Events take a turn for the worse, as Spotswood and Maynard devise a plan to catch Blackbeard and the quartermaster Howard is caught and interrogated by Spotswood. Under torture, he reveals the location of Blackbeards ship, and Maynard is sent out with two sloops to engage the pirates.

As many of their comrades have either taken the pardon or are hunted down, Blackbeard realises that their time is running out and their story will soon be coming to an end. He shoots Hands in the leg, whereupon he is forced to stay on land, which later saves his life.

At Ocracoke Inlet, Maynards ships encounter Blackbeards lone sloop. The navy vessels lack cannons, so Blackbeard is tempted into a boarding action. Many of Maynards men remained below deck for cover, and upon his sign they storm on deck to engage the pirates in a fierce melee. Blackbeard approaches Maynard, who shoots him with his pistol, but this fails to stop him. He disarms Maynard and knocks him down, but as he is about to kill him, he is stabbed and killed by one of Maynards men from behind.
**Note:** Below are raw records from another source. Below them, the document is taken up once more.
(** X29. A rotation in place, once begun, goes on until the angle is
    precise.  When [rotateToTarget] runs because the angle did not fit, and
    the angle error is not yet below ANGLEPRECISE or the robot is still
    commanded to rotate, [angleToTargetPrecise] is false afterwards; and
    while it is false (and no dock timer runs) [AngleToTargetFits] answers
    false whatever the angle error has become, also when it is back below
    the transition angle. *)
Theorem rotation_goes_on_until_precise :
  forall (cfg : Config) (s s2 : Globals),
    fB s angleToTargetFits = false ->
    fabs (fR s trackerDiffDelta) / PI * 180 >= ANGLEPRECISE cfg
    \/ fR s CurrRot <> 0 ->
    fB s2 angleToTargetPrecise
    = fB (rotateToTarget cfg s) angleToTargetPrecise ->
    fB s2 dockTimer = false ->
    fB s2 unDockTimer = false ->
    fB (rotateToTarget cfg s) angleToTargetPrecise = false
    /\ fst (AngleToTargetFits cfg s2) = false.
Proof.
  intros cfg s s2 Hfits Hangle Hsame Hd Hu.
  assert (Hp : fB (rotateToTarget cfg s) angleToTargetPrecise = false).
  { remember (rotateToTarget cfg s) as r eqn:Hr. revert Hr.
    cbv beta delta [rotateToTarget resetStateEstimation].
    exec2; intros ->; store; try reflexivity; exfalso; rprop;
      destruct Hangle as [Hangle|Hangle]; try lra; auto. }
  split; [exact Hp|].
  rewrite Hp in Hsame.
  unfold AngleToTargetFits. store.
  repeat (split_if; store); try reflexivity;
    rewrite ?Hsame, ?Hd, ?Hu in *; cbn [negb orb andb] in *;
    rewrite ?orb_true_r in *; discriminate.
Qed.

Lemma rotation_goes_on_until_precise_witness :
  fB rotatingGlobals angleToTargetFits = false
  /\ (fabs (fR rotatingGlobals trackerDiffDelta) / PI * 180
      >= ANGLEPRECISE sampleConfig
      \/ fR rotatingGlobals CurrRot <> 0)
  /\ fB (rotateToTarget sampleConfig rotatingGlobals) angleToTargetPrecise
     = false.
Proof.
  pose proof PI_RGT_0 as Hpi.
  assert (H2 : fabs (fR rotatingGlobals trackerDiffDelta) / PI * 180
               >= ANGLEPRECISE sampleConfig
               \/ fR rotatingGlobals CurrRot <> 0).
  { left. unfold rotatingGlobals. store.
    cbn [ANGLEPRECISE sampleConfig sampleConfigFor].
    unfold fabs. rewrite Rabs_Ropp, Rabs_pos_eq by lra.
    replace (PI / 2 / PI * 180) with 90 by (field; lra). lra. }
  split; [reflexivity|]. split; [exact H2|].
  exact (proj1 (rotation_goes_on_until_precise sampleConfig rotatingGlobals
                  (setB angleToTargetPrecise
                     (fB (rotateToTarget sampleConfig rotatingGlobals)
                         angleToTargetPrecise)
                     (initGlobals sampleConfig))
                  eq_refl H2 eq_refl eq_refl eq_refl)).
Defined.

Lemma chooseLowest_lastTargetDist (bools : list bool) :
  forall (speeds : list R) (speedIndex : Z) (s : Globals),
    fR (chooseLowest speedIndex bools speeds s) lastTargetDist
    = fR s lastTargetDist
    /\ fR (chooseLowest speedIndex bools speeds s) targetDist = fR s targetDist
    /\ fR (chooseLowest speedIndex bools speeds s) setSpeed = fR s setSpeed.
Proof.
  induction bools as [|b bools IH]; intros speeds speedIndex s; [auto|].
  destruct speeds as [|v speeds]; [auto|].
  cbn [chooseLowest].
  match goal with
  | |- context [chooseLowest _ _ _ ?s1] =>
      destruct (IH speeds (speedIndex + 1)%Z s1) as (H1 & H2 & H3)
  end.
  rewrite H1, H2, H3. frame; auto.
Qed.

Lemma trackLine_steer_lastTargetDist (helper : Helper) (cfg : Config) (gps : Gps)
    (motor : Motor) (maps : Map) (drv : Drivers) (s : Globals) :
  fR (trackLine_steer cfg gps motor maps drv s) lastTargetDist
  = fR s lastTargetDist.
Proof.
  unfold trackLine_steer.
  destruct (AngleToTargetFits_frame cfg s) as (HfR & _).
  destruct (AngleToTargetFits cfg s) as [fits s1]. cbn [fst snd] in *.
  rewrite <- HfR. clear HfR.
  destruct fits; cbn [negb].
  - assert (H1 : fR (linearSpeedState cfg gps motor maps drv s1) lastTargetDist
                 = fR s1 lastTargetDist).
    { unfold linearSpeedState, linearSpeedCap, distanceRamp.
      match goal with
      | |- context [chooseLowest ?i ?b ?v ?s0] =>
          destruct (chooseLowest_lastTargetDist b v i s0) as (Hl & _);
          remember (chooseLowest i b v s0) as s2 eqn:Es2
      end.
      clear Es2. store. frame; store; rewrite ?Hl; auto. }
    rewrite <- H1.
    remember (linearSpeedState cfg gps motor maps drv s1) as s2 eqn:Es2.
    clear Es2 H1.
    remember (stanleyTracker cfg gps maps s2) as r eqn:Hr. revert Hr.
    cbv beta delta [stanleyTracker]. exec2; intros ->; store; reflexivity.
  - remember (rotateToTarget cfg s1) as r eqn:Hr. revert Hr.
    cbv beta delta [rotateToTarget resetStateEstimation].
    exec2; intros ->; store; reflexivity.
Qed.

Lemma noDockRotation_docking (cfg : Config) (now : Z) (maps : Map)
    (drv : Drivers) (s : Globals) :
  DOCK_NO_ROTATION cfg = true ->
  WayType_eqb (wayMode maps) WAY_DOCK = true ->
  isTargetingLastDockPoint maps && negb (isUndocking maps) = true ->
  (fR s lastTargetDist >? DOCK_NO_ROTATION_DISTANCE cfg) = true ->
  fR (fst (noDockRotation cfg now maps drv s)) linear = DOCK_NO_ROTATION_SPEED cfg
  /\ fR (fst (noDockRotation cfg now maps drv s)) angular = 0
  /\ fB (fst (noDockRotation cfg now maps drv s)) targetReached = false.
Proof.
  intros Hcfg Hway Hlast Hfar.
  assert (Hway' : negb (WayType_eqb (wayMode maps) WAY_DOCK) = false)
    by (rewrite Hway; reflexivity).
  remember (noDockRotation cfg now maps drv s) as r eqn:Hr. revert Hr.
  cbv beta delta [noDockRotation triggerObstacle resetMotion
                    resetLinearMotionMeasurement resetAngularMotionMeasurement
                    resetOverallMotionTimeout resetStateEstimation].
  exec2; intros ->; store; repeat split; reflexivity.
Qed.

Lemma trackLine_control_no_target_event (helper : Helper) (cfg : Config)
    (now : Z) (motor : Motor) (gps : Gps) (maps : Map) (drv : Drivers)
    (s : Globals) :
  filter isTargetEvent (snd (trackLine_control cfg now motor gps maps drv s)) = [].
Proof.
  unfold trackLine_control.
  set (s1 := trackLine_steer cfg gps motor maps drv _).
  assert (H1 : filter isTargetEvent (snd (gpsConditions cfg now maps s1)) = [])
    by (unfold gpsConditions; frame).
  destruct (gpsConditions cfg now maps s1) as [s2 out1].
  assert (H2 : filter isTargetEvent (snd (noDockRotation cfg now maps drv s2)) = [])
    by (unfold noDockRotation, triggerObstacle; frame).
  destruct (noDockRotation cfg now maps drv s2) as [s3 out2].
  assert (H3 : filter isTargetEvent (snd (noUnDockRotation cfg now maps drv s3))
               = [])
    by (unfold noUnDockRotation, triggerWaitCommand; frame).
  destruct (noUnDockRotation cfg now maps drv s3) as [s4 out3].
  cbn [fst snd] in *. rewrite !filter_app, H1, H2, H3. reflexivity.
Qed.

(** X30. Approaching the charger, the robot is driven straight.  On a
    tracking tick while docking without rotation is in force
    (DOCK_NO_ROTATION, on a docking way, targeting the last dock point, not
    undocking), with the previous waypoint farther behind than
    DOCK_NO_ROTATION_DISTANCE and the robot not lifted, the command sent to
    the motor is DOCK_NO_ROTATION_SPEED with angular speed zero, whatever
    the sub-controller computed, and the target is not taken as reached. *)
Theorem trackLine_docks_straight :
  forall (helper : Helper) (cfg : Config) (now : Z) (motor : Motor) (gps : Gps)
         (maps : Map) (drv : Drivers) (s : Globals),
    DOCK_NO_ROTATION cfg = true ->
    wayMode maps = WAY_DOCK ->
    isTargetingLastDockPoint maps = true ->
    isUndocking maps = false ->
    detectLift cfg drv = false ->
    fR (trackLine_errors cfg motor maps s) lastTargetDist
    > DOCK_NO_ROTATION_DISTANCE cfg ->
    let out := snd (trackLine cfg true now motor gps maps drv s) in
    filter isVelocityCommand out
    = [setLinearAngularSpeed (DOCK_NO_ROTATION_SPEED cfg) 0 true]
    /\ filter isTargetEvent out = [].
Proof.
  intros helper cfg now motor gps maps drv s Hcfg Hway Hlast Hundock Hlift Hfar
    out.
  assert (Hsc :
    fR (fst (trackLine_control cfg now motor gps maps drv s)) linear
    = DOCK_NO_ROTATION_SPEED cfg
    /\ fR (fst (trackLine_control cfg now motor gps maps drv s)) angular = 0
    /\ fB (fst (trackLine_control cfg now motor gps maps drv s)) targetReached
       = false).
  { unfold trackLine_control.
    pose proof (trackLine_steer_lastTargetDist helper cfg gps motor maps drv
                  (trackLine_errors cfg motor maps s)) as Hkeep.
    set (s1 := trackLine_steer cfg gps motor maps drv _) in *.
    destruct (gpsConditions_frame helper cfg now maps s1) as (Hg & _).
    destruct (gpsConditions cfg now maps s1) as [s2 out1]. cbn [fst] in Hg.
    assert (Hfar2 : (fR s2 lastTargetDist >? DOCK_NO_ROTATION_DISTANCE cfg) = true)
      by (apply Rgtb_true_iff; rewrite Hg, Hkeep; exact Hfar).
    pose proof (noDockRotation_docking cfg now maps drv s2 Hcfg
                  ltac:(rewrite Hway; reflexivity)
                  ltac:(rewrite Hlast, Hundock; reflexivity) Hfar2)
      as (H1 & H2 & H3).
    destruct (noDockRotation cfg now maps drv s2) as [s3 out2].
    cbn [fst] in H1, H2, H3.
    assert (Hidle : DOCK_NO_ROTATION cfg && WayType_eqb (wayMode maps) WAY_DOCK
                    && (isBetweenLastAndNextToLastDockPoint maps
                        && isUndocking maps) = false)
      by (rewrite Hundock, !andb_false_r; reflexivity).
    pose proof (noUnDockRotation_idle cfg now maps drv s3 Hidle) as H4.
    assert (H4b : fB (fst (noUnDockRotation cfg now maps drv s3)) targetReached
                  = fB s3 targetReached).
    { unfold noUnDockRotation. rewrite Hcfg, Hway, Hundock. cbn.
      rewrite andb_false_r. reflexivity. }
    destruct (noUnDockRotation cfg now maps drv s3) as [s4 out3].
    cbn [fst] in H4, H4b.
    destruct (checkMowAllowed_frame cfg maps s4) as (H5 & _).
    assert (H5b : fB (checkMowAllowed cfg maps s4) targetReached
                  = fB s4 targetReached).
    { remember (checkMowAllowed cfg maps s4) as r eqn:Hr. revert Hr.
      cbv beta delta [checkMowAllowed]. exec2; intros ->; store; reflexivity. }
    cbn [fst]. rewrite H5, H4, H5b, H4b. auto. }
  destruct Hsc as (Hlin & Hang & Hreached).
  destruct (trackLine_motor_commands helper cfg now motor gps maps drv s)
    as (Hl & Ha & _ & Hcmd & _).
  rewrite Hlift in Hl, Ha.
  subst out. split.
  - rewrite Hcmd, Hl, Ha, Hlin, Hang. reflexivity.
  - cbv beta delta [trackLine].
    pose proof (trackLine_control_no_target_event helper cfg now motor gps maps
                  drv s) as Hev.
    destruct (trackLine_control cfg now motor gps maps drv s) as [sc out1].
    cbn [fst snd] in *. cbv iota beta.
    match goal with
    | |- filter _ (snd ?p) = _ => remember p as r eqn:Hr; revert Hr
    end.
    exec2; intros ->; cbn [snd];
      rewrite ?filter_app, ?Hev; reflexivity.
Qed.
The tale comes to an end with Hands recounting the fates of the surviving pirates, Governor Eden, Louis Arot, Governor Spotswood, Maynard and at last, himself - he took the pardon and returned to London, continuing to tell Blackbeards story.

==Cast==
James Purefoy as Edward Teach (Blackbeard), the notorious pirate captain.

Mark Noble as Israel Hands, friend and companion of Blackbeard and the narrator of the story.

James Hiller as Mr. Gibbens, Blackbeard's right-hand man.

Jimmy Akingbola as Black Caesar, a former African slave who was freed by Blackbeard and is now loyal to him.

Robert Ricards as Mr. Howard, allegedly a Lord before going to sea, now Blackbeard's quartermaster.

James Marchant as Philip Morton, Blackbeard's chief gunner.

Simon Kunz as Alexander Spotswood, governor of Virginia.

Rupert Wickham as Captain Brand, a captain in the Royal Navy, stationed in Virginia.

Roger Barclay as Lieutenant Robert Maynard, Royal Navy, also stationed in Virginia.

Peter Pacey as Charles Eden, governor of North Carolina.

Brendan Hooper as Tobias Knight, confidant of Charles Eden.

Michael Mueller as Edward Moseley, an opponent of Charles Eden.

Manuel Cauchi as Captain Dosset, the French captain of the "La Concorde".

Antonia Campbell as Louis Arot, a French teenage girl in disguise, cabin boy on the "La Concorde" and later member of Blackbeard's crew.

Marc Spiteri as Captain Taylor, commanding the "Great Allen" from Boston.

John Hug as Samuel Wragg, a council member taken hostage by Blackbeard.

Sally Bretton as Mary Ormond, Blackbeard's wife during his stay in North Carolina.